Using the records below, quote only the span that opens with the line containing "rewrite (wrap64_small (h *" and closes with the line containing "assert (Hjk : j + k + 1 <= 44).", exactly and inclusively.

= Beginning of Section =

(** The hash of any key, the empty one included, is a valid bucket index
    as soon as the capacity is positive. *)
Lemma hash_range (capacity : Z) (key : string) :
  0 < capacity -> 0 <= hash capacity key < capacity.
Proof.
  intros Hcap. unfold hash.
  apply (for_chars_invariant (fun h => 0 <= h < capacity)).
  - intros a c. apply Z.mod_pos_bound. exact Hcap.
  - lia.
Qed.

(** Doubling a capacity that divides 2^64 refines the hash: the old index
    is the new one modulo the old capacity. *)
Lemma wrap64_mod_divide (cap y : Z) :
  (cap | 2 ^ 64) -> wrap64 y mod cap = y mod cap.
Proof. intros Hdiv. unfold wrap64. apply Z.mod_mod_divide. exact Hdiv. Qed.

Lemma hash_fold_compat (cap : Z) (key : string) (h h' : Z) :
  0 < cap -> (2 * cap | 2 ^ 64) ->
  h' mod cap = h ->
  for_chars (fun hashValue c => wrap64 (hashValue * 31 + size_t_of_char c) mod (2 * cap))
            key h' mod cap =
  for_chars (fun hashValue c => wrap64 (hashValue * 31 + size_t_of_char c) mod cap)
            key h.
Proof.
  intros Hcap Hdiv. revert h h'.
  assert (Hdiv1 : (cap | 2 ^ 64)).
  { eapply Z.divide_trans; [| exact Hdiv]. exists 2. lia. }
  induction key as [|c key IH]; intros h h' Hh; simpl.
  - exact Hh.
  - apply IH.
    rewrite Z.mod_mod_divide by (exists 2; lia).
    rewrite !wrap64_mod_divide by exact Hdiv1.
    rewrite <- Hh.
    rewrite <- (Zplus_mod_idemp_l (h' mod cap * 31) _ cap).
    rewrite Zmult_mod_idemp_l.
    rewrite Zplus_mod_idemp_l. reflexivity.
Qed.

Lemma hash_double_compat (cap : Z) (key : string) :
  0 < cap -> (2 * cap | 2 ^ 64) ->
  hash (2 * cap) key mod cap = hash cap key.
Proof.
  intros Hcap Hdiv. unfold hash. apply hash_fold_compat; auto.
Qed.

(** The same for a name of ASCII bytes and any capacity a vector can
    have: no step of the hash wraps. *)
Lemma size_t_of_char_plain (c : ascii) :
  code c < 128 -> 0 <= size_t_of_char c < 128.
Proof.
  intros H. unfold size_t_of_char.
  destruct (Z.ltb_spec (code c) 128); [| lia].
  unfold code in *. lia.
Qed.

Lemma hash_fold_compat_plain (cap : Z) (key : string) (h h' : Z) :
  0 < cap -> 2 * cap <= max_buckets -> plain key ->
  0 <= h' < 2 * cap -> 0 <= h < cap -> h' mod cap = h ->
  for_chars (fun hashValue c => wrap64 (hashValue * 31 + size_t_of_char c) mod (2 * cap))
            key h' mod cap =
  for_chars (fun hashValue c => wrap64 (hashValue * 31 + size_t_of_char c) mod cap)
            key h.
Proof.
  intros Hcap Hmax. unfold max_buckets in Hmax. revert h h'.
  induction key as [|c key IH]; intros h h' Hplain Hh' Hh Heq; simpl.
  - exact Heq.
  - destruct Hplain as [Hc Hplain].
    pose proof (size_t_of_char_plain c Hc) as Hx.
    rewrite (wrap64_small (h' * 31 + size_t_of_char c)) by lia.
    rewrite (wrap64_small (h * 31 + size_t_of_char c)) by lia.
    apply IH; [exact Hplain | apply Z.mod_pos_bound; lia | apply Z.mod_pos_bound; lia |].
    rewrite Z.mod_mod_divide by (exists 2; lia).
    rewrite <- Heq.
    rewrite <- (Zplus_mod_idemp_l (h' mod cap * 31) _ cap).
    rewrite Zmult_mod_idemp_l.
    rewrite Zplus_mod_idemp_l. reflexivity.
Qed.

Lemma plain_refines_hash (cap : Z) (key : string) :
  0 < cap -> 2 * cap <= max_buckets -> plain key -> refines_hash cap key.
Proof.
  intros Hcap Hmax Hplain. unfold refines_hash, hash.
  apply hash_fold_compat_plain; try assumption; try lia.
  apply Z.mod_0_l. lia.
Qed.

Lemma plain_good (cap : Z) (key : string) : 0 < cap -> plain key -> good cap key.
Proof.
  intros Hcap Hplain k Hk Hmax. apply plain_refines_hash; [| exact Hmax | exact Hplain].
  apply Z.mul_pos_pos; [exact Hcap | apply Z.pow_pos_nonneg; lia].
Qed.

Lemma power_of_two_good (cap : Z) (key : string) : power_of_two cap -> good cap key.
Proof.
  intros (j & Hj & ->) k Hk Hmax. unfold refines_hash.
  rewrite <- Z.pow_add_r in * by lia.
  assert (Hjk : j + k + 1 <= 44).
  { unfold max_buckets in Hmax. rewrite <- Z.pow_succ_r in Hmax by lia.
    apply Z.pow_le_mono_r_iff in Hmax; lia. }
  apply hash_double_compat; [apply Z.pow_pos_nonneg; lia |].
  exists (2 ^ (64 - (j + k + 1))).
  rewrite <- Z.pow_succ_r by lia.
  rewrite <- Z.pow_add_r by lia. f_equal. lia.
Qed.

Lemma good_double (cap : Z) (key : string) : good cap key -> good (2 * cap) key.
Proof.
  intros Hg k Hk Hmax.
  replace (2 * cap * 2 ^ k) with (cap * 2 ^ (k + 1)) in *
    by (rewrite Z.pow_add_r by lia; lia).
  apply Hg; [lia | exact Hmax].
Qed.

Lemma good_here (cap : Z) (key : string) :
  good cap key -> 2 * cap <= max_buckets -> refines_hash cap key.
Proof.
  intros Hg Hmax. specialize (Hg 0 ltac:(lia)).
  rewrite Z.pow_0_r, Z.mul_1_r in Hg. apply Hg. exact Hmax.
Qed.

(** ** Fuel *)

Lemma refines_refl {A : Type} (r : outcome A) : refines r r.
Proof. intros _. reflexivity. Qed.

Lemma refines_Timeout {A : Type} (r : outcome A) : refines Timeout r.
Proof. intros H. congruence. Qed.

Lemma bind_refines {A B : Type} (m m' : outcome A) (f f' : A -> outcome B) :
  refines m m' -> (forall a, refines (f a) (f' a)) ->
  refines (bind m f) (bind m' f').
Proof.
  intros Hm Hf H. destruct m as [a| | |]; simpl in H; try congruence.
  - rewrite Hm by discriminate. simpl. apply Hf. exact H.
  - rewrite Hm by discriminate. reflexivity.
  - rewrite Hm by discriminate. reflexivity.
Qed.

Lemma for_range_refines {St : Type} (n start : nat)
      (body body' : nat -> St -> outcome St) (s : St) :
  (forall i s, refines (body i s) (body' i s)) ->
  refines (for_range n start body s) (for_range n start body' s).
Proof.
  intros Hb. revert start s. induction n as [|n IH]; intros start s; simpl.
  - apply refines_refl.
  - apply bind_refines; [apply Hb | intros a; apply IH].
Qed.

Example trim_ex1 : CourseBuilder.trim "  ab c  " = "ab c".
Proof. reflexivity. Qed.
Example trim_ex2 : CourseBuilder.trim "   " = EmptyString.
Proof. reflexivity. Qed.
Example trim_ex3 : CourseBuilder.trim "x" = "x".
Proof. reflexivity. Qed.
Example filter_ex1 :
  CourseBuilder.filter (String ch_dquote (String.append "a'b" (String ch_tab "c"))) = "abc".
Proof. reflexivity. Qed.

(** ** Facts about the validators *)

Lemma occurs_in_existsb c s :
  occurs_in c s <-> existsb (Ascii.eqb c) (list_ascii_of_string s) = true.
Proof.
  unfold occurs_in. rewrite existsb_exists. split.
  - intros H. exists c. split; [exact H | apply Ascii.eqb_refl].
  - intros (x & Hx & Heq). apply Ascii.eqb_eq in Heq. now subst.
Qed.

Lemma isalpha_letters c : isalpha c = true <-> occurs_in c letters.
Proof.
  rewrite occurs_in_existsb.
  destruct c as [[] [] [] [] [] [] [] []]; vm_compute; split; congruence.
Qed.

Lemma isdigit_digits c : isdigit c = true <-> occurs_in c digits.
Proof.
  rewrite occurs_in_existsb.
  destruct c as [[] [] [] [] [] [] [] []]; vm_compute; split; congruence.
Qed.

Lemma forallb_seq_spec (P : nat -> bool) (a n : nat) :
  forallb P (seq a n) = true <-> (forall i, (a <= i < a + n)%nat -> P i = true).
Proof.
  rewrite forallb_forall. split.
  - intros H i Hi. apply H. apply in_seq. exact Hi.
  - intros H i Hi. apply H. apply in_seq in Hi. exact Hi.
Qed.

Lemma courseNameValidator_shape s :
  CourseBuilder.courseNameValidator s = true <-> identifier_shape s.
Proof.
  unfold CourseBuilder.courseNameValidator, identifier_shape.
  destruct s as [|c s]; simpl empty.
  - split; [discriminate | intros [H _]; discriminate H].
  - destruct (Nat.eqb_spec (String.length (String c s)) 7) as [Hlen|Hlen].
    + destruct (forallb (fun i => isalpha (char_at (String c s) i)) (seq 0 4)) eqn:Ha; cbn [negb].
      * destruct (forallb (fun i => isdigit (char_at (String c s) i)) (seq 4 3)) eqn:Hd;
          cbn [negb].
        -- split; [intros _ | reflexivity].
           split; [exact Hlen | split].
           ++ intros i Hi. apply isalpha_letters.
              apply (proj1 (forallb_seq_spec _ 0 4) Ha). lia.
           ++ intros i Hi. apply isdigit_digits.
              apply (proj1 (forallb_seq_spec _ 4 3) Hd). lia.
        -- split; [discriminate | intros (_ & _ & H)].
           rewrite <- Hd. apply forallb_seq_spec. intros i Hi.
           apply isdigit_digits, H. lia.
      * split; [discriminate | intros (_ & H & _)].
        rewrite <- Ha. apply forallb_seq_spec. intros i Hi.
        apply isalpha_letters, H. lia.
    + split; [discriminate | intros [H _]; contradiction].
Qed.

= End of Section =

▶ _RESULT OF THE TASK_:
    rewrite (wrap64_small (h * 31 + size_t_of_char c)) by lia.
    apply IH; [exact Hplain | apply Z.mod_pos_bound; lia | apply Z.mod_pos_bound; lia |].
    rewrite Z.mod_mod_divide by (exists 2; lia).
    rewrite <- Heq.
    rewrite <- (Zplus_mod_idemp_l (h' mod cap * 31) _ cap).
    rewrite Zmult_mod_idemp_l.
    rewrite Zplus_mod_idemp_l. reflexivity.
Qed.

Lemma plain_refines_hash (cap : Z) (key : string) :
  0 < cap -> 2 * cap <= max_buckets -> plain key -> refines_hash cap key.
Proof.
  intros Hcap Hmax Hplain. unfold refines_hash, hash.
  apply hash_fold_compat_plain; try assumption; try lia.
  apply Z.mod_0_l. lia.
Qed.

Lemma plain_good (cap : Z) (key : string) : 0 < cap -> plain key -> good cap key.
Proof.
  intros Hcap Hplain k Hk Hmax. apply plain_refines_hash; [| exact Hmax | exact Hplain].
  apply Z.mul_pos_pos; [exact Hcap | apply Z.pow_pos_nonneg; lia].
Qed.

Lemma power_of_two_good (cap : Z) (key : string) : power_of_two cap -> good cap key.
Proof.
  intros (j & Hj & ->) k Hk Hmax. unfold refines_hash.
  rewrite <- Z.pow_add_r in * by lia.
  assert (Hjk : j + k + 1 <= 44).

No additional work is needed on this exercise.